He had not told her of his fortune, because he knew in his heart it would change everything. He helped in many small ways, and allowed her to believe what she chose. She had never identified him with large things, did not think the present arrangement could last, and made as much as possible of the convenience. They were together on the night before her try-out, though as usual it was but a matter of moments. Bellair used most of them in silence. The tension of hurry always stopped his throat. He longed for one full day with her, a ramble without the clock; yet what would he do with it—he, who dared not go to the water-front alone—to whom the night whistling of steamers in the harbour was like the call of the child of his heart?
“You are at your best,” he said. “Your voice was never sweeter than to-night. You must go now and sleep. To-morrow, of course, you will win, and when may I come?”

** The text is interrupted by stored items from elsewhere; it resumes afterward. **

(** What the loop stores under [expected]: nothing once the input failed to
    parse, else the raw text when it starts with a letter, else its parse. *)
Definition expected_field (JSON_parse : string -> option json)
    (expectedTxt inputTxt : string) : option json :=
  match JSON_parse inputTxt with
  | None => None
  | Some _ =>
      if JS.test_starts_with_letter expectedTxt
      then Some (JString expectedTxt)
      else JSON_parse expectedTxt
  end.

(** A tuple whose [try] block ends in the [catch]. *)
Definition parse_fails (JSON_parse : string -> option json)
    (expectedTxt inputTxt : string) : bool :=
  match JSON_parse inputTxt with
  | None => true
  | Some _ =>
      if JS.test_starts_with_letter expectedTxt then false
      else match JSON_parse expectedTxt with Some _ => false | None => true end
  end.

(** "Only the offending field is left unset", as the specification words
    it: each field is set whenever its own fragment can be used. *)
Definition only_offending_unset (JSON_parse : string -> option json)
    (expectedTxt inputTxt : string) (r : jsobject) : Prop :=
  obj_get "inputs" r = JSON_parse inputTxt /\
  obj_get "expected" r =
    (if JS.test_starts_with_letter expectedTxt
     then Some (JString expectedTxt) else JSON_parse expectedTxt).


(** The number of tuples, read three by three, whose [try] block ends in
    the [catch]. *)
Fixpoint failing_tuples (JSON_parse : string -> option json) (fragments : list string) : nat :=
  match fragments with
  | expectedTxt :: _ :: inputTxt :: rest =>
      (if parse_fails JSON_parse expectedTxt inputTxt then 1 else 0)
      + failing_tuples JSON_parse rest
  | _ => 0
  end.

(** The example sequence of the specification, the records it announces
    (keys in the order the loop assigns them), and the same texts laid out
    as the loop reads them: expected, skipped, input. *)
Definition example_fragments : list string :=
  ["5"; "[1,2,3]"; "x"; "True"; "[4,5]"; "y"].

Definition example_records : list jsobject :=
  [ [("inputs", JArray [JInt 1; JInt 2; JInt 3]); ("expected", JInt 5);
     ("name", JString "Test Case 1")];
    [("inputs", JArray [JInt 4; JInt 5]); ("expected", JString "True");
     ("name", JString "Test Case 2")] ].

Definition example_fragments_input_last : list string :=
  ["5"; "x"; "[1,2,3]"; "True"; "y"; "[4,5]"].

Definition names_only : list jsobject :=
  [ [("name", JString "Test Case 1")]; [("name", JString "Test Case 2")] ].

(** ** A scripted run *)

(** A [path.join] for paths that need no normalisation. *)
Definition join_with_slash (segments : list string) : string := JS.join "/" segments.

(** A question page on which every call resolves. *)
Definition two_number_sum_page : script :=
  {| goto_ok := true;
     title_text := Some "  Two Number Sum ";
     paragraph_text := Some ["Find two numbers that sum up to the target."];
     example_text := Some ["array = [3, 5]"; "[3, 5]"];
     mkdir_ok := fun _ => true;
     run_click_ok := true;
     testcase_text := Some example_fragments_input_last;
     write_ok := fun _ => true;
     append_ok := true |}.

(** A page on which the click on "Run Code" is rejected. *)
Definition run_code_rejected : script :=
  {| goto_ok := true;
     title_text := title_text two_number_sum_page;
     paragraph_text := paragraph_text two_number_sum_page;
     example_text := example_text two_number_sum_page;
     mkdir_ok := fun _ => true;
     run_click_ok := false;
     testcase_text := None;
     write_ok := fun _ => true;
     append_ok := true |}.

(** A page without any paragraph: the description is empty. *)
Definition no_description_page : script :=
  {| goto_ok := true;
     title_text := Some "Two Number Sum";
     paragraph_text := Some [];
     example_text := example_text two_number_sum_page;
     mkdir_ok := fun _ => true;
     run_click_ok := true;
     testcase_text := Some example_fragments_input_last;
     write_ok := fun _ => true;
     append_ok := true |}.

Definition two_number_sum_url : string :=
  "https://www.algoexpert.io/questions/two-number-sum".

Definition one_question_catalog : list (string * list string) :=
  [("Arrays", [two_number_sum_url])].

Definition every_page_resolves : world := fun _ _ => two_number_sum_page.

(** ** The rest of the scraper *)

(** *** The earlier [extractTestCases]: no sniff on the expected text *)

Section EarlierPairing.

Variable JSON_parse : string -> option json.

(** The [try] block of the earlier version: both texts go to [JSON.parse]. *)
Definition try_parse_fields_earlier (expectedTxt inputTxt : string) : jsobject * bool :=
  let jsonObject : jsobject := [] in
  match JSON_parse inputTxt with
  | None => (jsonObject, true)
  | Some inputs =>
      let jsonObject := obj_set "inputs" inputs jsonObject in
      match JSON_parse expectedTxt with
      | Some expected => (obj_set "expected" expected jsonObject, false)
      | None => (jsonObject, true)
      end
  end.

Her face clouded. Perhaps because he said the opposite, the thought of possible defeat came now with a clearness which had not before appealed to her unpracticed imagination.
“You may come to my room at twelve—no, at one. I shall go there at once after the trial—and you shall be first.”
It pleased him, and since she did not seem inclined to leave just then, Bellair found himself talking of the future. Perhaps he did not entirely cover his zeal to change a little her full-hearted giving of self to the foam. Bessie bore it. He had not spoken of the open boat, but something he said was related to it in her mind.
“To-morrow will settle everything,” she declared.... “And I don’t like that other woman on the ship. She isn’t human. You think it amazing because she didn’t cry and scream. That isn’t everything.... She’d be lost and unheard of here in New York.”
“Yes, that is probably true.”
“It’s all right for people who don’t write or paint or sing—to talk about real life and what’s right work in the world, but artists see it differently. Anyway, it’s the only job we’ve got.”
Bellair never forgot that, or rather what she had meant to say.
“Singing is what drew me to you, Bessie. What I object to is what the world tries to do with its singers, and that so many singers fall for it.”